(Recorded data)
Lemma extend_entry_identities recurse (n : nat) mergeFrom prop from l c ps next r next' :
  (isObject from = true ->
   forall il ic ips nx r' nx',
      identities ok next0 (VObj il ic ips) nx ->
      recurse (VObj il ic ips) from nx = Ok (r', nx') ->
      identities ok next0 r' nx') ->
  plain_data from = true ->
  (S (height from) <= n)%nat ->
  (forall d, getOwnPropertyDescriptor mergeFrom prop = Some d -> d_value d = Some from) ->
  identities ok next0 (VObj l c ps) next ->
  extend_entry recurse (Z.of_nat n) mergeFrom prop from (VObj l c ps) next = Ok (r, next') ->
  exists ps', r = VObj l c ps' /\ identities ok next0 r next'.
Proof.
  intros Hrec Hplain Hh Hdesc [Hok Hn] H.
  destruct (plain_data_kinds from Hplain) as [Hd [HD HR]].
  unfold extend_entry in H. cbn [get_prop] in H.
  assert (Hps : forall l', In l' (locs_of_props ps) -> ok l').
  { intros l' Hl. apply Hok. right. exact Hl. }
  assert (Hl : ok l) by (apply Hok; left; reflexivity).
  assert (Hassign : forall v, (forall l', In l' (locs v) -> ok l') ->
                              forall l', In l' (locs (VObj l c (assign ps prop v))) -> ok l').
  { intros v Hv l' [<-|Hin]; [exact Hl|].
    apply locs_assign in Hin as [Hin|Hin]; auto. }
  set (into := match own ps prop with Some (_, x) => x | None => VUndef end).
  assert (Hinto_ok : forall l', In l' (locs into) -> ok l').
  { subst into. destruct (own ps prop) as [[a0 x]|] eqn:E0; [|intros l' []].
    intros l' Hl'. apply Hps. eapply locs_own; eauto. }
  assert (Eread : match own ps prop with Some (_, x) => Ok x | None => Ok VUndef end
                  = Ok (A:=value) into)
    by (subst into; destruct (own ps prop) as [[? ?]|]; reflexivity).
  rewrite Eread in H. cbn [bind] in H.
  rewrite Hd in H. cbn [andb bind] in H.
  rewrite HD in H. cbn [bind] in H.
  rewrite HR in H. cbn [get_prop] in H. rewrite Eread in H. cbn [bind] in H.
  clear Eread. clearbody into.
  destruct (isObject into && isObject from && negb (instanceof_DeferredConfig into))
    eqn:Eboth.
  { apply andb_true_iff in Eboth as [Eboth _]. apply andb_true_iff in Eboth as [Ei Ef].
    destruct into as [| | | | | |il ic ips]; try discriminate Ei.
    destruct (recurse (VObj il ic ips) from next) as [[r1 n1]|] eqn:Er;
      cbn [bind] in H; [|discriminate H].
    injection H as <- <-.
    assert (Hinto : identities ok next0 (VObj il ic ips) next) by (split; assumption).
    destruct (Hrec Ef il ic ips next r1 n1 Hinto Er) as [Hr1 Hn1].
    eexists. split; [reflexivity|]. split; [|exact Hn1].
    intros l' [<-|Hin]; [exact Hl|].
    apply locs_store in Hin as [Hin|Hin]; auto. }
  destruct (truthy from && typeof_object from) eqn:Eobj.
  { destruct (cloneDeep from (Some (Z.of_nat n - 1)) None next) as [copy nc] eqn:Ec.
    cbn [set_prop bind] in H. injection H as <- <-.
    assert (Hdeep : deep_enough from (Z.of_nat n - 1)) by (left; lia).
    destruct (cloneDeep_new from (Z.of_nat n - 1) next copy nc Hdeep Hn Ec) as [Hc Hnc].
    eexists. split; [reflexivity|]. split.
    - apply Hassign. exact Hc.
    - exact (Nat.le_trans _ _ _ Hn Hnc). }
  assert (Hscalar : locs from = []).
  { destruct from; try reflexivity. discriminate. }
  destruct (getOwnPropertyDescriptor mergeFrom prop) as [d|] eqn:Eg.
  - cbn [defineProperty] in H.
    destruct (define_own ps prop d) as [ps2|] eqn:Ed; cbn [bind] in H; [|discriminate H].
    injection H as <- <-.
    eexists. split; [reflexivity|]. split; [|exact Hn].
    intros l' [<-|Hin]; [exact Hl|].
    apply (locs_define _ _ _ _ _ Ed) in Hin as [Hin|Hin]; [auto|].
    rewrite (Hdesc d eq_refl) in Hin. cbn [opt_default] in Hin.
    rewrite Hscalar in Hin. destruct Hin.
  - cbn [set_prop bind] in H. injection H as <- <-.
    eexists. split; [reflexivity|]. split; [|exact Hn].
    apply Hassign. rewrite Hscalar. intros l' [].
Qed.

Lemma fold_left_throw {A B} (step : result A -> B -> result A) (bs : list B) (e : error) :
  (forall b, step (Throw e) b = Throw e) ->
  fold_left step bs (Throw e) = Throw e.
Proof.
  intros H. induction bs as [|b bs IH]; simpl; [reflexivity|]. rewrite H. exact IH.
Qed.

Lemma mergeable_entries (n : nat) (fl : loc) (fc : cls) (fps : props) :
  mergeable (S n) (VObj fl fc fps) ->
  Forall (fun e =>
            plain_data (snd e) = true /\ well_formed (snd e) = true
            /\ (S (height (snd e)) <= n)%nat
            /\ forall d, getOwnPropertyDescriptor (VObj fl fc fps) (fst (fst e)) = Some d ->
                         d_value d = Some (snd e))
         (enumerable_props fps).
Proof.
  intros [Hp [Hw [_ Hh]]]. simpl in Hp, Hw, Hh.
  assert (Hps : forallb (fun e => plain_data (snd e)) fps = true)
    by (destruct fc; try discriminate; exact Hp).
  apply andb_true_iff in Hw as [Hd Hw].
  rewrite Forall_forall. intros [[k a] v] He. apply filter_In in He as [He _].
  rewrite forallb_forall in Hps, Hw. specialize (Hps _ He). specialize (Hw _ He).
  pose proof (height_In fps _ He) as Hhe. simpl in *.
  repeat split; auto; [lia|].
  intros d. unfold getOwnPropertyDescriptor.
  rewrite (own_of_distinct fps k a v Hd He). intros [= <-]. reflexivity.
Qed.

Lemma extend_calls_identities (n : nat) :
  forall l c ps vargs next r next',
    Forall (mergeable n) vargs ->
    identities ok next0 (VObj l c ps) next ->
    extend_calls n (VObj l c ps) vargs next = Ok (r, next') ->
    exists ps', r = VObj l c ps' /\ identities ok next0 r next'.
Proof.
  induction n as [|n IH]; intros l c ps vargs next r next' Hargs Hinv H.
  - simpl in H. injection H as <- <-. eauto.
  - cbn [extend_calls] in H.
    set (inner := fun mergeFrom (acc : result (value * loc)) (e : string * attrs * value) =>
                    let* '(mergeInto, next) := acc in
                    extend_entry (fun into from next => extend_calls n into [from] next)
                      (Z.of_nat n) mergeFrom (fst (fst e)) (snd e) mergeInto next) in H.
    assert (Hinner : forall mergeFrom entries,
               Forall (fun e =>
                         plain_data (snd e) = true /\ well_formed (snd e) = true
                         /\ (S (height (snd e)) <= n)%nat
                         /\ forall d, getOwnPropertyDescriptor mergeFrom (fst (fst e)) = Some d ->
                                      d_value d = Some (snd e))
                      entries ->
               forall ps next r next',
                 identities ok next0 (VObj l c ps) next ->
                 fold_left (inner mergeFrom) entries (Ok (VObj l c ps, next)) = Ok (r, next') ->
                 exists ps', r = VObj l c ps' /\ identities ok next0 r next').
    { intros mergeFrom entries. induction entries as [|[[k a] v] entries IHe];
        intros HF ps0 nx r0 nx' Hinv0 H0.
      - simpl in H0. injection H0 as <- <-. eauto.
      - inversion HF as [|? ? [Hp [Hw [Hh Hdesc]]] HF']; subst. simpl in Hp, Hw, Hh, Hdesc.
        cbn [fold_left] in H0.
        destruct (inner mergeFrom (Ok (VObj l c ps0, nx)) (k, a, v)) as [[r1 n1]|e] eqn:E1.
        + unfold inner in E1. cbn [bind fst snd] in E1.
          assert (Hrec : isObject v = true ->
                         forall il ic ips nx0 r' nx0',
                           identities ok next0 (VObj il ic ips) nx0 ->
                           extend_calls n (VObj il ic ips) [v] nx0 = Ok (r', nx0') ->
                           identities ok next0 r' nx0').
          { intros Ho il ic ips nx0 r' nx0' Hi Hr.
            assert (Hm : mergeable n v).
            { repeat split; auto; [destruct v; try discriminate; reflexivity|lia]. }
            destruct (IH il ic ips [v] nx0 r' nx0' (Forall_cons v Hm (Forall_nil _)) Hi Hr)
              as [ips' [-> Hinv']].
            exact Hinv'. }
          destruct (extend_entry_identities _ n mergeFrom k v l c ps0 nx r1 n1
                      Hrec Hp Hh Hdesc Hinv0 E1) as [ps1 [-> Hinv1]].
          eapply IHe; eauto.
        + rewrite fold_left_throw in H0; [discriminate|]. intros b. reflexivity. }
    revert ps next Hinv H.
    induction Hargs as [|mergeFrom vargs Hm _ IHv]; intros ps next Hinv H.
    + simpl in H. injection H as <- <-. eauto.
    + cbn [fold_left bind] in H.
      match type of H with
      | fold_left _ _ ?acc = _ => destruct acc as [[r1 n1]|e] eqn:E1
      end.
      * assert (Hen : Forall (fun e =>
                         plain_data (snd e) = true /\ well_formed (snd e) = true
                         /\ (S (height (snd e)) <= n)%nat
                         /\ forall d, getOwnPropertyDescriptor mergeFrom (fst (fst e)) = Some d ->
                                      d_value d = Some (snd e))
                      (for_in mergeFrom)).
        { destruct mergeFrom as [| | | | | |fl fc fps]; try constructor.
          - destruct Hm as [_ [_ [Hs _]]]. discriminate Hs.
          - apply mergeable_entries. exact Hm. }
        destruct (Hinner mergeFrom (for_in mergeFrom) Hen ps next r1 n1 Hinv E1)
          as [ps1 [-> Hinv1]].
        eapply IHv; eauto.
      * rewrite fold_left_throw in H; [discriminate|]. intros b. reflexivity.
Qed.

> _WORK TASK_:
Look through the lines above and collect those with the word "isObject".

> _SOLUTION TO THIS EXERCISE_:
  (isObject from = true ->
  destruct (isObject into && isObject from && negb (instanceof_DeferredConfig into))
          assert (Hrec : isObject v = true ->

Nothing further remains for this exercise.